>>>

(** The next reader no longer points to it. *)
Lemma br_unlink_next_wp n i v g l r :
  br_found_at i v g l r →
  br_wp n (if negb (v =? 0) then n ← get_at my_nodes next (own_node i); p ← get_at my_nodes previous (own_node i); put_at my_nodes previous n p
           else mret tt) i (λ _ y, y = BrHold BaseIn (PhUnlinked l r)) g.
Proof using Rs.
  intros [-> ->]. rewrite br_head_eqb. destruct r as [|j r]; cbn [negb]; [by apply outside_wp_ret|].
  assert (∀ x gs, br_inv x gs → gs !! i = Some (BrHold BaseIn (PhScan (l ++ i :: j :: r) [])) →
    loc_get bn_next_loc (bv_nodes x) (own_node i) = own_node j ∧ loc_get bn_previous_loc (bv_nodes x) (own_node i) = br_last 0 l) as Hat.
  { intros x gs HI Hi. pose proof (br_hold_shape _ _ _ _ _ HI Hi) as Hs. cbn in Hs. rewrite app_nil_r in Hs.
    by apply br_seg_app in Hs as (_ & H1 & H2 & _). }
  apply outside_wp_bind, (br_get_same_wp _ _ _ bn_next_loc); [apply br_knows_own|]. intros x gs HI Hi.
  destruct (Hat _ _ HI Hi) as [E _]. rewrite E. clear x gs HI Hi E.
  apply outside_wp_bind, (br_get_same_wp _ _ _ bn_previous_loc); [apply br_knows_own|]. intros x gs HI Hi.
  destruct (Hat _ _ HI Hi) as [_ E]. rewrite E. clear x gs HI Hi E.
  apply (br_put_wp _ _ _ bn_previous_loc); [apply br_knows_listed; cbn; set_solver|]. intros x gs HI Hi. by apply br_unlinked.
Qed.

(** Nor does the previous, or the lock. *)
Lemma br_unlinked_reads x gs i b l r :
  br_inv x gs → gs !! i = Some (BrHold b (PhUnlinked l r)) →
  loc_get bn_next_loc (bv_nodes x) (own_node i) = br_head 0 r ∧ loc_get bn_previous_loc (bv_nodes x) (own_node i) = br_last 0 l.
Proof. intros HI Hi. by destruct (br_hold_shape _ _ _ _ _ HI Hi) as (_ & H1 & H2 & _). Qed.

Lemma br_unlink_previous_wp n i l r :
  br_wp n (if negb (br_last 0 l =? 0)
           then p ← get_at my_nodes previous (own_node i); n ← get_at my_nodes next (own_node i); put_at my_nodes next p n
           else n ← get_at my_nodes next (own_node i); ck_pr_store (the_lock →' br_readers_loc) n) i
    (λ _, br_alone BaseOut) (BrHold BaseIn (PhUnlinked l r)).
Proof using Rs.
  destruct (br_last_cases l) as [[-> E]|(l' & j & -> & E)]; rewrite E.
  - change (0 =? 0) with true. cbn [negb]. apply outside_wp_bind, (br_get_same_wp _ _ _ bn_next_loc); [apply br_knows_own|].
    intros x gs HI Hi. rewrite (proj1 (br_unlinked_reads _ _ _ _ _ _ HI Hi)). clear x gs HI Hi.
    apply br_atomic. intros hd w m tr v gs HI Hi. exists tt, (br_head 0 r), w, (BrHold BaseOut (PhScan r [])).
    split; [done|]. split; [by apply (br_left_head _ _ _ _ HI Hi)|]. by exists r.
  - rewrite (proj2 (Z.eqb_neq _ _) (own_node_pos j)). cbn [negb].
    apply outside_wp_bind, (br_get_same_wp _ _ _ bn_previous_loc); [apply br_knows_own|]. intros x gs HI Hi.
    rewrite (proj2 (br_unlinked_reads _ _ _ _ _ _ HI Hi)), E.
    clear x gs HI Hi. apply outside_wp_bind, (br_get_same_wp _ _ _ bn_next_loc); [apply br_knows_own|]. intros x gs HI Hi.
    rewrite (proj1 (br_unlinked_reads _ _ _ _ _ _ HI Hi)). clear x gs HI Hi. eapply outside_wp_mono.
    { apply (br_put_wp _ _ _ bn_next_loc); [apply br_knows_listed; cbn; set_solver|]. intros x gs HI Hi. by apply br_left_next. }
    intros _ y ->. by eexists.
Qed.

Lemma br_read_unregister_wp n i : br_wp n (ck_brlock_read_unregister the_lock (own_node i)) i (λ _ y, y = BrOut) BrIn.
Proof using Rs.
  apply outside_wp_bind. eapply outside_wp_mono; [apply (br_write_lock_wp _ _ BaseIn)|]. intros _ y [ns ->].
  apply outside_wp_bind. eapply outside_wp_mono; [apply br_find_wp|]. intros v y (l & r & Hf).
  apply outside_wp_bind. eapply outside_wp_mono; [by apply br_unlink_next_wp|]. intros _ y' ->.
  apply outside_wp_bind, (br_get_same_wp _ _ _ bn_previous_loc); [apply br_knows_own|]. intros x gs HI Hi.
  rewrite (proj2 (br_unlinked_reads _ _ _ _ _ _ HI Hi)). clear x gs HI Hi. apply outside_wp_bind. eapply outside_wp_mono; [apply br_unlink_previous_wp|].
  intros _ y2 [ns' ->]. eapply outside_wp_mono; [apply br_write_unlock_wp|]. by intros _ y3 ->.
Qed.

(** *** Reading *)

Lemma br_get_count_wp n i c g :
  br_count g = Some c → br_wp n (get_at my_nodes n_readers (own_node i)) i (λ v y, v = c ∧ y = g) g.
Proof using Rs.
  intros Hc. apply (br_get_same_wp _ _ _ bn_n_readers_loc); [apply br_knows_own|]. intros x gs (ns & h & HO) Hi. split; [|done].
  by apply (bo_count _ _ _ _ HO i g).
Qed.

Lemma br_put_count_wp n i g g' v :
  br_holds g = false → br_holds g' = false → br_member g' = br_member g → br_new g' = false →
  (∀ c, br_count g' = Some c → c = v) → (br_reads g' = true → br_reads g = true) →
  br_wp n (put_at my_nodes n_readers (own_node i) v) i (λ _ y, y = g') g.
Proof using Rs. intros. apply (br_own_put_wp _ _ _ bn_n_readers_loc). intros x gs ns h HO Hi. by eapply br_count_ok. Qed.

(** It has published that it reads; it sees whether there is a writer. *)
Lemma br_publish_wp n i : br_wp n (fas_at my_nodes n_readers (own_node i) 1) i (λ _ y, y = BrSet) BrIn.
Proof using Rs.
  apply (br_fas_wp _ _ _ bn_n_readers_loc); [apply br_knows_own|]. intros x gs (ns & h & HO) Hi. exists ns, h.
  by eapply br_count_ok; [exact HO|exact Hi|..]; try naive_solver.
Qed.

Lemma br_check_wp n i :
  br_wp n (ck_pr_load (the_lock →' br_writer_loc)) i (λ v y, y = if v =? 0 then BrRead 0 else BrSet) BrSet.
Proof using Rs.
  apply (br_look _ _ _ (λ _ w, w)); [done|]. intros [hd w [nr pv nx]] gs (ns & h & HO) Hi. cbn. destruct (Z.eqb_spec w 0) as [->|Hw].
  - exists (BrRead 0). split; [|done]. exists ns, h.
    apply (br_own (MkView hd 0 (MkMembers nr pv nx)) _ _ _ _ _ _ nr pv HO Hi); try done.
    + intros c [= <-]. by apply (bo_count _ _ _ _ HO i _ _ Hi).
    + intros _. by right.
  - exists BrSet. rewrite list_insert_id by done. split; [by exists ns, h|done].
Qed.

Lemma br_writer_wp n i g : br_wp n (v ← ck_pr_load (the_lock →' br_writer_loc); mret (v =? 1)) i (λ _ y, y = g) g.
Proof using Rs. apply outside_wp_bind, (br_look_same _ _ _ (λ _ w, w)); [done|]. intros x gs HI Hi. by apply outside_wp_ret. Qed.

Lemma br_read_lock_wp n i : br_wp n (ck_brlock_read_lock the_lock (own_node i)) i (λ _ y, y = BrRead 0) BrIn.
Proof using Rs.
  apply outside_wp_bind. eapply outside_wp_mono; [by apply br_get_count_wp|]. intros v y [-> ->].
  change (1 <=? 0) with false. cbv iota. apply (outside_wp_loop _ _ _ _ _ _ _ (λ _ y, y = BrIn)); [done|]. intros m _ y ->.
  apply outside_wp_bind. eapply outside_wp_mono.
  { apply (outside_wp_while _ _ _ _ _ _ (λ y, y = BrIn) _ (λ _ y, y = BrIn)); [done|]. intros m' y ->.
    eapply outside_wp_mono; [apply br_writer_wp|]. intros [] y ->; [by apply outside_wp_stall|done]. }
  intros _ y ->. apply outside_wp_bind. eapply outside_wp_mono; [apply br_publish_wp|]. intros _ y ->.
  apply outside_wp_bind. eapply outside_wp_mono; [apply br_check_wp|]. intros v y ->.
  destruct (v =? 0); [by apply outside_wp_ret|]. apply outside_wp_bind.
  eapply outside_wp_mono; [apply (br_put_count_wp _ _ _ BrIn); naive_solver|]. intros _ y ->. by apply outside_wp_ret.
Qed.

<<<

What the task asks :: Working from the records above, write out verbatim only the lines from the line containing "Lemma br_unlinked_reads x" through the line containing "destruct (br_last_cases l)".

Written answer ::
Lemma br_unlinked_reads x gs i b l r :
  br_inv x gs → gs !! i = Some (BrHold b (PhUnlinked l r)) →
  loc_get bn_next_loc (bv_nodes x) (own_node i) = br_head 0 r ∧ loc_get bn_previous_loc (bv_nodes x) (own_node i) = br_last 0 l.
Proof. intros HI Hi. by destruct (br_hold_shape _ _ _ _ _ HI Hi) as (_ & H1 & H2 & _). Qed.

Lemma br_unlink_previous_wp n i l r :
  br_wp n (if negb (br_last 0 l =? 0)
           then p ← get_at my_nodes previous (own_node i); n ← get_at my_nodes next (own_node i); put_at my_nodes next p n
           else n ← get_at my_nodes next (own_node i); ck_pr_store (the_lock →' br_readers_loc) n) i
    (λ _, br_alone BaseOut) (BrHold BaseIn (PhUnlinked l r)).
Proof using Rs.
  destruct (br_last_cases l) as [[-> E]|(l' & j & -> & E)]; rewrite E.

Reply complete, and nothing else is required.